Review: MAGIE DER WILDPFERDE

Die Filmproduktion Catamaranfilms bringt ihren zweiten Dokumentarfilm MAGIE DER WILDPFERDE am 6. JUNI 2019 deutschlandweit ins Kino mit der Unterstützung von barnsteiner-film (nach der erfolgreichen Betreuung von ANDERSWO ALLEIN IN AFRIKA) Pferde-Fans von jung bis alt, die die Produktion seit über einem Jahr in den sozialen Netzwerken verfolgen, warten gespannt auf den Start.

Inhalt

Sie leben wild und haben einen freien Geist: Wildpferde sind auf der ganzen Welt zuhause. Nur wie lange noch? Weideflächen werden rar, ihr natürlicher Lebensraum schwindet. Und der Mensch ist gezwungen einzugreifen, um ihren Fortbestand zu sichern.

Vier Geschichten, die tief berühren: Der Dokumentarfilm MAGIE DER WILDPFERDE offenbart die Situation von Wildpferden in verschiedenen Ländern der Erde. Er führt uns von den Marismeña-Wildpferden in Spanien zu den amerikanischen Mustangs in Oregon bis hin zu den polnischen Konik-Wildpferden und ihren neuen Lebensräumen. Die beeindruckenden Naturaufnahmen lassen den Kern der Begegnung von Mensch und Tier spürbar werden und zeigen klar, was wir von den gutmütigen Wildtieren lernen können.

Anhand von drei Protagonisten wird die besondere Beziehung zwischen Mensch und Wildpferd aufgezeigt:

Sandra Schneider ist deutschlandweit bekannt und therapiert „Problempferde“

Arien Aguilar tourt mit seinen Horsemanship-Kursen jedes Jahr durch ganz Europa

Simone Hage reitet und reist seit sie klein ist, der Film zeigt ihr bisher größtes Abenteuer-einen Wanderritt mir ihren beiden Wildpferden von Bayern bis nach Lübeck ans Meer.

Der Trailer

 

Review

Die Reise des Films und somit die Einführung in die Thematik beginnt im US-Bundesstaat Oregon. Mit wunderschönen, ruhigen und natürlichen Aufnahmen werden die Mustangs in ihrer Freiheit gezeigt, bis ein Helikopter die Pferde in Umzäunungen treibt. Gleichzeitig wird die Problematik dieser Situation aufgezeigt. Es ist nicht der böse Mensch, der die Pferde aus Egoismus und Geschäftsgedanken einfangen möchte, im Gegenteil, dieses Vorgehen fällt schwer, der Lebensraum der Pferde ist durch ihre eigene starke Vermehrung allerdings so bedroht und ihr Überleben in freier Wildbahn ist gefährdet, dass keine andere Möglichkeit bleibt. Schon in den ersten Minuten des Films wird somit ein völlig anderer Blickwinkel klar.
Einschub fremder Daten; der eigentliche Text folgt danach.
(* ===== verification/LeaseTable.v ===== *)
(** * An abstract specification of the session manager

    What [SessionManager] (grainlift-server/src/session.rs) promises, without
    heap, reference counts or native resources: a table of leases, each with its
    owner, the time it was last used and the number of requests that use it, a
    multiset of the principals whose open is in progress, and a flag for
    shutdown.  Every call is a function on the table.  ManagerRefinement proves
    that the manager implements it. *)

From stdpp Require Import gmultiset.
From S2P Require Import Prelude Adbc WireError Options Arrow Framing Envelope Partitions.
From S2P Require Import Config Backend ResultCursor BindUpload Session Manager.

(** ** Sizes of finite maps *)

Lemma size_filter_insert_le `{Countable K} {A} (P : K * A → Prop) `{!∀ x, Decision (P x)}
    (m : gmap K A) k a :
  (size (filter P (<[k := a]> m)) ≤ (if decide (P (k, a)) then 1 else 0) + size (filter P m))%nat.
Proof.
  case_decide.
  - rewrite map_filter_insert_True by done. rewrite map_size_insert. case_match; simpl; lia.
  - rewrite map_filter_insert_False by done. rewrite map_filter_delete, map_size_delete.
    destruct (_ !! k); simpl; lia.
Qed.

Lemma size_filter_subseteq `{Countable K} {A} (P : K * A → Prop) `{!∀ x, Decision (P x)}
    (m m' : gmap K A) : m ⊆ m' → (size (filter P m) ≤ size (filter P m'))%nat.
Proof.
  intros Hm. apply map_subseteq_size, map_filter_strong_subseteq_ext. intros i x [HP Hx].
  split; [done|]. by eapply lookup_weaken.
Qed.

(** ** The table *)

Record Lease : Type := mkLease { owner : string; used_at : Z; users : nat }.

Record LeaseTable : Type := mkLeaseTable {
  leases : gmap string Lease; opening : gmultiset string; shut : bool
}.

Definition empty_table : LeaseTable := mkLeaseTable ∅ ∅ false.

Definition with_leases (m : gmap string Lease) (T : LeaseTable) : LeaseTable :=
  mkLeaseTable m (opening T) (shut T).
Definition with_opening (o : gmultiset string) (T : LeaseTable) : LeaseTable :=
  mkLeaseTable (leases T) o (shut T).

Definition owned (p : string) (T : LeaseTable) : gmap string Lease :=
  filter (λ '(_, l), owner l = p) (leases T).

Section LeaseTable.
Context `{AdbcCore}.
Context (ttl : Z) (limits : SessionLimits).

(** A lease nobody uses and that is older than the time to live. *)
Definition stale (now : Z) (l : Lease) : bool :=
  (users l =? 0)%nat && (ttl <? elapsed now (used_at l)).

(** ** The calls *)

Inductive table_call : Type :=
| Reap (now : Z)
| Reserve (p : string)
| Release (p : string)
| Register (p id : string) (now : Z)
| Lookup (id p : string) (now : Z)
| Done (id : option string)
| CloseSession (id p : string)
| BeginShutdown
| Detach
| Elsewhere.

Abbreviation answer := (result AdbcError unit).

Definition reap (now : Z) (T : LeaseTable) : LeaseTable :=
  with_leases (filter (λ '(_, l), stale now l = false) (leases T)) T.

Definition reserve (p : string) (T : LeaseTable) : answer * LeaseTable :=
  if shut T then (Err (busy "proxy is shutting down"), T)
  else if max_sessions limits <=? Z.of_nat (size (leases T) + size (opening T))
  then (Err (quota "global session"), T)
  else if max_sessions_per_principal limits
            <=? Z.of_nat (size (owned p T) + multiplicity p (opening T))
  then (Err (quota "per-principal session"), T)
  else (Ok tt, with_opening ({[+ p +]} ⊎ opening T) T).

Definition release (p : string) (T : LeaseTable) : LeaseTable :=
  with_opening (opening T ∖ {[+ p +]}) T.

Definition register_lease (p id : string) (now : Z) (T : LeaseTable) : answer * LeaseTable :=
  let T := release p T in
  if shut T then (Err (busy "proxy is shutting down"), T)
  else (Ok tt, with_leases (<[id := mkLease p now 0]> (leases T)) T).

Definition lookup_lease (id p : string) (now : Z) (T : LeaseTable) : answer * LeaseTable :=
  match leases T !! id with
  | None => (Err (not_found "session"), T)
  | Some l =>
      if bool_decide (owner l ≠ p) then (Err wrong_principal, T)
      else if stale now l
      then (Err (not_found "expired session"), with_leases (delete id (leases T)) T)
      else (Ok tt, with_leases (<[id := mkLease p now (S (users l))]> (leases T)) T)
  end.

(** A request that used the lease ends. *)
Definition leave_lease (id : string) (T : LeaseTable) : LeaseTable :=
  match leases T !! id with
  | None => T
  | Some l =>
      with_leases (<[id := mkLease (owner l) (used_at l) (pred (users l))]> (leases T)) T
  end.

Definition close_lease (id p : string) (T : LeaseTable) : answer * LeaseTable :=
  match leases T !! id with
  | None => (Err (not_found "session"), T)
  | Some l =>
      if bool_decide (owner l ≠ p) then (Err wrong_principal, T)
      else (Ok tt, with_leases (delete id (leases T)) T)
  end.

(** What the call answers and the table after it. *)
Definition perform (c : table_call) (T : LeaseTable) : answer * LeaseTable :=
  match c with
  | Reap now => (Ok tt, reap now T)
  | Reserve p => reserve p T
  | Release p => (Ok tt, release p T)
  | Register p id now => register_lease p id now T
  | Lookup id p now => lookup_lease id p now T
  | Done (Some id) => (Ok tt, leave_lease id T)
  | Done None => (Ok tt, T)
  | CloseSession id p => close_lease id p T
  | BeginShutdown => (Ok tt, mkLeaseTable (leases T) (opening T) true)
  | Detach => (Ok tt, with_leases ∅ T)
  | Elsewhere => (Ok tt, T)
  end.

(** A sequence of calls, with all the answers. *)
Fixpoint perform_all (cs : list table_call) (T : LeaseTable) : list answer * LeaseTable :=
  match cs with
  | [] => ([], T)
  | c :: cs =>
      let '(a, T) := perform c T in
      let '(l, T) := perform_all cs T in (a :: l, T)
  end.

(** Opening a session, nobody else calling: [native] is what the driver and the
    threads of the proxy answer once the open is under way. *)
Definition open_lease {A} (permitted : result AdbcError A) (p : string) (now : Z)
    (native : A → result AdbcError string) (T : LeaseTable) : result AdbcError string * LeaseTable :=
  match permitted with
  | Err e => (Err e, T)
  | Ok a =>
      if shut T then (Err (busy "proxy is shutting down"), T)
      else
        match reserve p (reap now T) with
        | (Err e, T) => (Err e, T)
        | (Ok _, T) =>
            match native a with
            | Err e => (Err e, release p T)
            | Ok id => let '(r, T) := register_lease p id now T in ((λ _, id) <$> r, T)
            end
        end
  end.

(** ** The quotas *)

Definition table_ok (T : LeaseTable) : Prop :=
  Z.of_nat (size (leases T) + size (opening T)) ≤ max_sessions limits
  ∧ ∀ p, Z.of_nat (size (owned p T) + multiplicity p (opening T))
         ≤ max_sessions_per_principal limits.

Definition no_more (T T' : LeaseTable) : Prop :=
  (size (leases T') + size (opening T') ≤ size (leases T) + size (opening T))%nat
  ∧ ∀ p, (size (owned p T') + multiplicity p (opening T')
          ≤ size (owned p T) + multiplicity p (opening T))%nat.

Lemma no_more_ok T T' : no_more T T' → table_ok T → table_ok T'.
Proof. intros [Hs Hp] [Hs' Hp']. split; [lia|]. intros p. specialize (Hp p). specialize (Hp' p). lia. Qed.

Lemma no_more_leases m T : m ⊆ leases T → no_more T (with_leases m T).
Proof.
  intros Hm. split; simpl.
  - pose proof (map_subseteq_size m _ Hm). lia.
  - intros p. pose proof (size_filter_subseteq (λ '(_, l), owner l = p) _ _ Hm) as Hf.
    unfold owned. simpl. lia.
Qed.

(** Updating a lease in place, for the same owner. *)
Lemma no_more_update id l l' T :
  leases T !! id = Some l → owner l' = owner l → no_more T (with_leases (<[id := l']> (leases T)) T).
Proof.
  intros Hl Ho. split; simpl.
  - rewrite map_size_insert, Hl. simpl. lia.
  - intros p. unfold owned. simpl. rewrite <-(insert_id _ _ _ Hl) at 2.
    destruct (decide (owner l = p)) as [Hp|Hp].
    + rewrite !map_filter_insert_True by (simpl; congruence). rewrite !map_size_insert. lia.
    + rewrite !map_filter_insert_False by (simpl; congruence). lia.
Qed.

Lemma size_release p (o : gmultiset string) :
  p ∈ o → size o = S (size (o ∖ {[+ p +]})).
Proof.
  intros Hp. rewrite (gmultiset_disj_union_difference' p o Hp) at 1.
  by rewrite gmultiset_size_disj_union, gmultiset_size_singleton.
Qed.

(** The caller of a call that ends an open is one of those in progress. *)
Definition call_ok (c : table_call) (T : LeaseTable) : Prop :=
  match c with Release p | Register p _ _ => p ∈ opening T | _ => True end.

Lemma release_no_more p T : no_more T (release p T).
Proof.
  split; simpl.
  - pose proof (gmultiset_subseteq_size (opening T ∖ {[+ p +]}) (opening T)
      ltac:(multiset_solver)). lia.
  - intros q. unfold owned; simpl. rewrite multiplicity_difference. lia.
Qed.

Lemma register_no_more p id now T : p ∈ opening T → no_more T (register_lease p id now T).2.
Proof.
  intros Hp. unfold register_lease. destruct (shut _); simpl; [apply release_no_more|]. split; simpl.
  - rewrite (size_release p (opening T) Hp), map_size_insert. destruct (_ !! id); simpl; lia.
  - intros q. unfold owned; simpl. rewrite multiplicity_difference, multiplicity_singleton.
    pose proof (size_filter_insert_le (λ '(_, l), owner l = q) (leases T) id (mkLease p now 0)) as Hf.
    rewrite elem_of_multiplicity in Hp. simpl in Hf.
    repeat case_decide; simplify_eq; lia.
Qed.

Lemma reserve_ok p T : table_ok T → table_ok (reserve p T).2.
Proof.
  intros [Hs Hp]. unfold reserve. destruct (shut T); [done|].
  destruct (Z.leb_spec (max_sessions limits) (Z.of_nat (size (leases T) + size (opening T)))); [done|].
  destruct (Z.leb_spec (max_sessions_per_principal limits)
    (Z.of_nat (size (owned p T) + multiplicity p (opening T)))); [done|].
  split; simpl.
  - rewrite gmultiset_size_disj_union, gmultiset_size_singleton. lia.
  - intros q. specialize (Hp q). unfold owned in *; simpl. rewrite multiplicity_disj_union, multiplicity_singleton.
    case_decide; simplify_eq; lia.
Qed.

Lemma perform_ok c T : call_ok c T → table_ok T → table_ok (perform c T).2.
Proof.
  intros Hc HT. destruct c as [now|p|p|p id now|id p now|[id|]|id p| | |]; simpl; try exact HT.
  - eapply no_more_ok; [|exact HT]. apply no_more_leases, map_subseteq_spec. intros i l [Hl _]%map_lookup_filter_Some.
    exact Hl.
  - by apply reserve_ok.
  - eapply no_more_ok; [apply release_no_more|exact HT].
  - eapply no_more_ok; [by apply register_no_more|exact HT].
  - unfold lookup_lease. destruct (leases T !! id) as [l|] eqn:Hl; [|exact HT].
    case_bool_decide as Ho; [exact HT|]. destruct (stale now l).
    + eapply no_more_ok; [apply no_more_leases, delete_subseteq|exact HT].
    + eapply no_more_ok; [apply (no_more_update id l); [done|]|exact HT].
      simpl. by destruct (decide (owner l = p)).
  - unfold leave_lease. destruct (leases T !! id) as [l|] eqn:Hl; [|exact HT].
    eapply no_more_ok; [by apply (no_more_update id l)|exact HT].
  - unfold close_lease. destruct (leases T !! id) as [l|]; [|exact HT].
    case_bool_decide; [exact HT|]. eapply no_more_ok; [apply no_more_leases, delete_subseteq|exact HT].
  - eapply no_more_ok; [apply no_more_leases, map_empty_subseteq|exact HT].
Qed.
End LeaseTable.
(** C26: shutdown is final: once [close_all] has detached the sessions, no
    session is ever registered again, whatever was in progress, and a new open
    that passes the target policy is refused before the driver is called. *)
Theorem shutdown_is_final G G' p :
  limits_usize (mg_limits mg) → reachable G → detached G = true → rtc (mstep uuid mg) G G' →
  sessions (registry (gs G')) = ∅
  ∧ reserve_open mg p (gs G') = (Err (busy "proxy is shutting down"), gs G').
Proof.
  intros Hl [g Hr] Hd Hsteps.
  assert (detached G' = true) as Hd' by (by eapply detached_steps).
  assert (reachable G') as Hr' by (exists g; by etrans).
  destruct (reachable_manager_inv G' Hl Hr') as (_ & _ & _ & _ & Hdet).
  destruct (Hdet Hd') as [Hc He]. split; [done|]. unfold reserve_open. by rewrite Hc.
Qed.
Lemma handler_simulates G a n x st :
  rinv G → m_heap (gs G) !! a = Some (n, x) →
  session_step uuid (mkSState (m_global (gs G)) x) st →
  let s' := set_heap (<[a := (n, st_session st)]> (m_heap (gs G))) (set_global (st_global st) (gs G)) in
  locks_ok s' ∧ table_of (mkGState s' (pending G) (held G) (detached G)) = table_of G.
Proof.
  intros [_ (Hh & Hl & Hnd)] Hx Hstep s'.
  assert (s_last_used (st_session st) = s_last_used x) as Hlast by exact (session_step_lease _ _ Hstep).
  split; [split; [exact Hh|split; [|exact Hnd]]|].
  - intros b m y. simpl. rewrite lookup_insert_Some. intros [[_ [= _ <-]]|[_ Hy]]; [|by eapply Hl].
    rewrite Hlast. by eapply Hl.
  - unfold table_of. cbn [gs pending]. f_equal. apply map_eq. intros i. rewrite !lookup_omap.
    change (registry s') with (registry (gs G)).
    destruct (sessions (registry (gs G)) !! i) as [b|]; [|done]. simpl. unfold lease_of. simpl.
    destruct (decide (a = b)) as [<-|Hne]; [|by rewrite lookup_insert_ne].
    rewrite lookup_insert_eq, Hx. simpl. rewrite Hlast.
    by rewrite (session_step_principal uuid _ _ Hstep).
Qed.
(** ** Every step performs its call *)

Lemma lstep_simulates G c r G' :
  lstep G c r G' → rinv G →
  perform (mg_ttl mg) (mg_limits mg) c (table_of G) = (r, table_of G') ∧ locks_ok (gs G').
Proof.
  destruct 1 as [p r s s' pend hd d Hr|p r s s' pend pend' hd d Hp Hr
    |p id t target c now r s s' pend pend' hd d Hp Hr|r s s' pend hd d Hr|id p r s s' pend hd d Hr
    |a id s pend hd hd' d Hhd Hid|id p r s s' pend hd d Hr|s pend hd d|r s s' pend hd d Hcl Hr
    |a n x st s pend hd d Ha Hx Hst|g s pend hd d]; intros HG; cbn [gs perform].
  - by apply (reserve_simulates (mkGState s pend hd d)).
  - destruct (release_simulates p s pend pend' hd d (proj2 HG) Hp) as (Hok & Hl & Ht).
    rewrite Hr in Hok, Hl, Ht. simpl in Hok. subst r. split; [by rewrite <-Ht|exact Hl].
  - destruct (register_simulates (mkGState s pend hd d) p id t target c now pend' HG Hp) as [Hl Ht].
    cbn [gs] in Hl, Ht. rewrite Hr in Hl, Ht. by split.
  - destruct (reap_simulates (mkGState s pend hd d) HG) as ([n Hn] & Hl & Ht).
    cbn [gs] in Hn, Hl, Ht. rewrite Hr in Hn, Hl, Ht. simpl in Hn. subst r. split; [by rewrite <-Ht|exact Hl].
  - destruct (lookup_simulates (mkGState s pend hd d) id p HG) as [Hl Ht].
    cbn [gs] in Hl, Ht. rewrite Hr in Hl, Ht. by split.
  - destruct (done_simulates (mkGState s pend hd d) a id hd' HG Hhd Hid) as [Hl Ht].
    split; [|exact Hl].
    etrans; [|exact (f_equal (pair (Ok tt)) Ht)]. by destruct id.
  - destruct (close_simulates (mkGState s pend hd d) id p HG) as [Hl Ht].
    cbn [gs] in Hl, Ht. rewrite Hr in Hl, Ht. by split.
  - split; [done|exact (proj2 HG)].
  - destruct (detach_simulates (mkGState s pend hd d) HG) as (Hl & Ho & Ht).
    cbn [gs] in Hl, Ho, Ht. rewrite Hr in Hl, Ho, Ht. simpl in Ho. rewrite Ho.
    split; [by rewrite <-Ht|exact Hl].
  - destruct (handler_simulates (mkGState s pend hd d) a n x st HG Hx Hst) as [Hl Ht].
    split; [by rewrite <-Ht|exact Hl].
  - split; [done|exact (proj2 HG)].
Qed.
Anhand der drei Protagonisten führt der Film einfühlsam auf unterschiedliche Entdeckungsreisen, die aber eines gemeinsam haben: Die Darstellung einer wirklich einzigartigen und wahren Liebe zwischen Mensch und Pferd.

Welch eine Befreiung aus dem Üblichen, in dem Pferde hauptsächlich als „Leistungs-und Sportgerät“ gezeigt werden und wo es vorrangig um das Wohl des Menschen geht.

Einen Punkt ziehe ich lediglich für den Bericht aus Spanien ab, da dieser Längen hat, die mich haben abschalten lassen.

Ansonsten ist der Film eine Mischung aus Liebe und Abenteuer und zeigt, dass es eine Freiheit in Gefangenschaft und ein Miteinander zwischen Mensch und Tier auf Augenhöhe geben kann.

Mein Fazit

Wahrhaft, magisch und wunderschön. Definitiv nicht nur ein Film für Pferdefans!